-- DATA EXCERPTS follows --
Lemma evaluate_snoc rt aircraft n criteria criterion :
  evaluate rt aircraft n (criteria ++ [criterion])
  = evaluate rt aircraft n criteria ++
    if decide (Matches aircraft criterion)
    then [make_alert aircraft criterion
            (now rt (n + length (evaluate rt aircraft n criteria)))]
    else [].
Proof.
  rewrite length_evaluate. unfold evaluate.
  rewrite filter_app, imap_app. f_equal.
  destruct (decide (Matches aircraft criterion)) as [Hm|Hm].
  - rewrite filter_cons_True by done. simpl. by rewrite Nat.add_0_r.
  - by rewrite filter_cons_False.
Qed.

(** X2.  Adding a criterion changes what a later ingestion does by
    exactly one alert: the log an accepted [POST /api/aircraft] leaves
    after the criterion was added is the log it would have left without
    it, followed by one alert for the new criterion when that matches
    the aircraft, and by nothing when it does not. *)
Theorem added_criterion_takes_effect rt cbody criterion abody decoded s :
  decodeCriteria rt cbody = Some criterion ->
  decodeAircraft rt abody = Some decoded ->
  let aircraft := Aircraft.with_Timestamp (now rt (clock s)) decoded in
  let before := alerts_of (postAircraft rt abody s).1.2 in
  let after := alerts_of (postAircraft rt abody (postAlertCriteria rt cbody s).1.2).1.2 in
  after = before ++
          if decide (Matches aircraft criterion)
          then [make_alert aircraft criterion
                  (now rt (S (clock s) + (length before - length (alerts_of s))))]
          else [].
Proof.
  intros Hc Ha aircraft before after. unfold before, after.
  assert (Hadd : (postAlertCriteria rt cbody s).1.2
                 = {| alertCriteria := alertCriteria s ++ [criterion];
                      triggeredAlerts := triggeredAlerts s; mem := mem s;
                      clock := clock s |}).
  { unfold postAlertCriteria. by rewrite Hc. }
  rewrite Hadd. clear Hadd.
  set (sc := MkServer (alertCriteria s ++ [criterion]) (triggeredAlerts s) (mem s) (clock s)).
  destruct (postAircraft_accepted rt abody decoded s Ha) as (s1 & -> & _ & Hlog1 & _).
  destruct (postAircraft_accepted rt abody decoded sc Ha) as (s2 & -> & _ & Hlog2 & _).
  cbn [fst snd] in *. rewrite Hlog2, Hlog1.
  change (alerts_of sc) with (alerts_of s).
  change (clock sc) with (clock s).
  change (alertCriteria sc) with (alertCriteria s ++ [criterion]). fold aircraft.
  rewrite evaluate_snoc, <- app_assoc. do 2 f_equal.
  rewrite length_app. replace (_ + _ - _) with
    (length (evaluate rt aircraft (S (clock s)) (alertCriteria s))) by lia.
  done.
Qed.

Lemma added_criterion_takes_effect_witness :
  let rt := test_runtime true in
  decodeCriteria rt "DDEEFF" = Some {| AlertCriteria.ICAO := "DDEEFF";
                                       AlertCriteria.Callsign := "" |} /\
  decodeAircraft rt "NORMALFLT" = Some (sample_aircraft "AABBCC" "NORMALFLT") /\
  length (alerts_of (postAircraft rt "NORMALFLT"
                       (postAlertCriteria rt "DDEEFF" main_init).1.2).1.2)
  = length (alerts_of (postAircraft rt "NORMALFLT" main_init).1.2).
Proof.
  intros rt. split; [reflexivity|]. split; [reflexivity|].
  rewrite (added_criterion_takes_effect rt "DDEEFF" _ "NORMALFLT" _ main_init
             eq_refl eq_refl).
  rewrite decide_False; [by rewrite app_nil_r|].
  intros [[_ H]|[H _]]; [discriminate H|by apply H].
Defined.

Lemma evaluate_Timestamp rt aircraft n criteria :
  Alert.Timestamp <$> evaluate rt aircraft n criteria
  = now rt <$> seq n (length (evaluate rt aircraft n criteria)).
Proof.
  rewrite length_evaluate. unfold evaluate.
  generalize (filter (Matches aircraft) criteria) as cs. intros cs. revert n.
  induction cs as [|c cs IH]; intros n; [done|].
  rewrite imap_cons. cbn [fmap list_fmap length seq]. rewrite Nat.add_0_r. f_equal.
  etrans; [|apply (IH (S n))]. f_equal. apply imap_ext. intros k c' _. simpl.
  do 2 f_equal. lia.
Qed.

(** X3.  An accepted ingestion reads the clock once for the aircraft
    and once more for each alert it raises, in that order: the aircraft
    in every alert carries the first reading, the alerts carry the
    following readings in log order, and the clock has advanced by one
    plus the number of alerts. *)
Theorem ingestion_clock_readings rt body decoded s :
  decodeAircraft rt body = Some decoded ->
  exists raised,
    alerts_of (postAircraft rt body s).1.2 = alerts_of s ++ raised /\
    Forall (fun alert => Aircraft.Timestamp (Alert.Aircraft alert) = now rt (clock s))
           raised /\
    Alert.Timestamp <$> raised = now rt <$> seq (S (clock s)) (length raised) /\
    clock (postAircraft rt body s).1.2 = S (clock s) + length raised.
Proof.
  intros Hdec.
  destruct (postAircraft_accepted rt body decoded s Hdec)
    as (s' & -> & _ & Hlog & Hclock & _).
  eexists. split; [exact Hlog|]. split_and!.
  - apply Forall_forall. intros alert Hin.
    by apply elem_of_evaluate in Hin as (-> & _).
  - apply evaluate_Timestamp.
  - exact Hclock.
Qed.

Lemma ingestion_clock_readings_witness :
  let rt := test_runtime true in
  decodeAircraft rt "TARGET1" = Some (sample_aircraft "AABBCC" "TARGET1") /\
  Alert.Timestamp <$> alerts_of (postAircraft rt "TARGET1" main_init).1.2
  = [UnixNano 1001; UnixNano 1002].
Proof.
  intros rt. split; [reflexivity|].
  destruct (ingestion_clock_readings rt "TARGET1" _ main_init eq_refl)
    as (raised & Hlog & _ & Hts & _).
  rewrite Hlog, fmap_app, Hts.
  assert (length raised = 2) as ->; [|reflexivity].
  apply (f_equal length) in Hlog. rewrite length_app in Hlog.
  change (length (alerts_of (postAircraft rt "TARGET1" main_init).1.2)) with 2 in Hlog.
  change (length (alerts_of main_init)) with 0 in Hlog. simpl in Hlog. by symmetry.
Defined.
-- DATA EXCERPTS concluded --
Exact repetition of every record is required.

Lemma evaluate_snoc rt aircraft n criteria criterion :
  evaluate rt aircraft n (criteria ++ [criterion])
  = evaluate rt aircraft n criteria ++
    if decide (Matches aircraft criterion)
    then [make_alert aircraft criterion
            (now rt (n + length (evaluate rt aircraft n criteria)))]
    else [].
Proof.
  rewrite length_evaluate. unfold evaluate.
  rewrite filter_app, imap_app. f_equal.
  destruct (decide (Matches aircraft criterion)) as [Hm|Hm].
  - rewrite filter_cons_True by done. simpl. by rewrite Nat.add_0_r.
  - by rewrite filter_cons_False.
Qed.

(** X2.  Adding a criterion changes what a later ingestion does by
    exactly one alert: the log an accepted [POST /api/aircraft] leaves
    after the criterion was added is the log it would have left without
    it, followed by one alert for the new criterion when that matches
    the aircraft, and by nothing when it does not. *)
Theorem added_criterion_takes_effect rt cbody criterion abody decoded s :
  decodeCriteria rt cbody = Some criterion ->
  decodeAircraft rt abody = Some decoded ->
  let aircraft := Aircraft.with_Timestamp (now rt (clock s)) decoded in
  let before := alerts_of (postAircraft rt abody s).1.2 in
  let after := alerts_of (postAircraft rt abody (postAlertCriteria rt cbody s).1.2).1.2 in
  after = before ++
          if decide (Matches aircraft criterion)
          then [make_alert aircraft criterion
                  (now rt (S (clock s) + (length before - length (alerts_of s))))]
          else [].
Proof.
  intros Hc Ha aircraft before after. unfold before, after.
  assert (Hadd : (postAlertCriteria rt cbody s).1.2
                 = {| alertCriteria := alertCriteria s ++ [criterion];
                      triggeredAlerts := triggeredAlerts s; mem := mem s;
                      clock := clock s |}).
  { unfold postAlertCriteria. by rewrite Hc. }
  rewrite Hadd. clear Hadd.
  set (sc := MkServer (alertCriteria s ++ [criterion]) (triggeredAlerts s) (mem s) (clock s)).
  destruct (postAircraft_accepted rt abody decoded s Ha) as (s1 & -> & _ & Hlog1 & _).
  destruct (postAircraft_accepted rt abody decoded sc Ha) as (s2 & -> & _ & Hlog2 & _).
  cbn [fst snd] in *. rewrite Hlog2, Hlog1.
  change (alerts_of sc) with (alerts_of s).
  change (clock sc) with (clock s).
  change (alertCriteria sc) with (alertCriteria s ++ [criterion]). fold aircraft.
  rewrite evaluate_snoc, <- app_assoc. do 2 f_equal.
  rewrite length_app. replace (_ + _ - _) with
    (length (evaluate rt aircraft (S (clock s)) (alertCriteria s))) by lia.
  done.
Qed.

Lemma added_criterion_takes_effect_witness :
  let rt := test_runtime true in
  decodeCriteria rt "DDEEFF" = Some {| AlertCriteria.ICAO := "DDEEFF";
                                       AlertCriteria.Callsign := "" |} /\
  decodeAircraft rt "NORMALFLT" = Some (sample_aircraft "AABBCC" "NORMALFLT") /\
  length (alerts_of (postAircraft rt "NORMALFLT"
                       (postAlertCriteria rt "DDEEFF" main_init).1.2).1.2)
  = length (alerts_of (postAircraft rt "NORMALFLT" main_init).1.2).
Proof.
  intros rt. split; [reflexivity|]. split; [reflexivity|].
  rewrite (added_criterion_takes_effect rt "DDEEFF" _ "NORMALFLT" _ main_init
             eq_refl eq_refl).
  rewrite decide_False; [by rewrite app_nil_r|].
  intros [[_ H]|[H _]]; [discriminate H|by apply H].
Defined.

Lemma evaluate_Timestamp rt aircraft n criteria :
  Alert.Timestamp <$> evaluate rt aircraft n criteria
  = now rt <$> seq n (length (evaluate rt aircraft n criteria)).
Proof.
  rewrite length_evaluate. unfold evaluate.
  generalize (filter (Matches aircraft) criteria) as cs. intros cs. revert n.
  induction cs as [|c cs IH]; intros n; [done|].
  rewrite imap_cons. cbn [fmap list_fmap length seq]. rewrite Nat.add_0_r. f_equal.
  etrans; [|apply (IH (S n))]. f_equal. apply imap_ext. intros k c' _. simpl.
  do 2 f_equal. lia.
Qed.

(** X3.  An accepted ingestion reads the clock once for the aircraft
    and once more for each alert it raises, in that order: the aircraft
    in every alert carries the first reading, the alerts carry the
    following readings in log order, and the clock has advanced by one
    plus the number of alerts. *)
Theorem ingestion_clock_readings rt body decoded s :
  decodeAircraft rt body = Some decoded ->
  exists raised,
    alerts_of (postAircraft rt body s).1.2 = alerts_of s ++ raised /\
    Forall (fun alert => Aircraft.Timestamp (Alert.Aircraft alert) = now rt (clock s))
           raised /\
    Alert.Timestamp <$> raised = now rt <$> seq (S (clock s)) (length raised) /\
    clock (postAircraft rt body s).1.2 = S (clock s) + length raised.
Proof.
  intros Hdec.
  destruct (postAircraft_accepted rt body decoded s Hdec)
    as (s' & -> & _ & Hlog & Hclock & _).
  eexists. split; [exact Hlog|]. split_and!.
  - apply Forall_forall. intros alert Hin.
    by apply elem_of_evaluate in Hin as (-> & _).
  - apply evaluate_Timestamp.
  - exact Hclock.
Qed.

Lemma ingestion_clock_readings_witness :
  let rt := test_runtime true in
  decodeAircraft rt "TARGET1" = Some (sample_aircraft "AABBCC" "TARGET1") /\
  Alert.Timestamp <$> alerts_of (postAircraft rt "TARGET1" main_init).1.2
  = [UnixNano 1001; UnixNano 1002].
Proof.
  intros rt. split; [reflexivity|].
  destruct (ingestion_clock_readings rt "TARGET1" _ main_init eq_refl)
    as (raised & Hlog & _ & Hts & _).
  rewrite Hlog, fmap_app, Hts.
  assert (length raised = 2) as ->; [|reflexivity].
  apply (f_equal length) in Hlog. rewrite length_app in Hlog.
  change (length (alerts_of (postAircraft rt "TARGET1" main_init).1.2)) with 2 in Hlog.
  change (length (alerts_of main_init)) with 0 in Hlog. simpl in Hlog. by symmetry.
Defined.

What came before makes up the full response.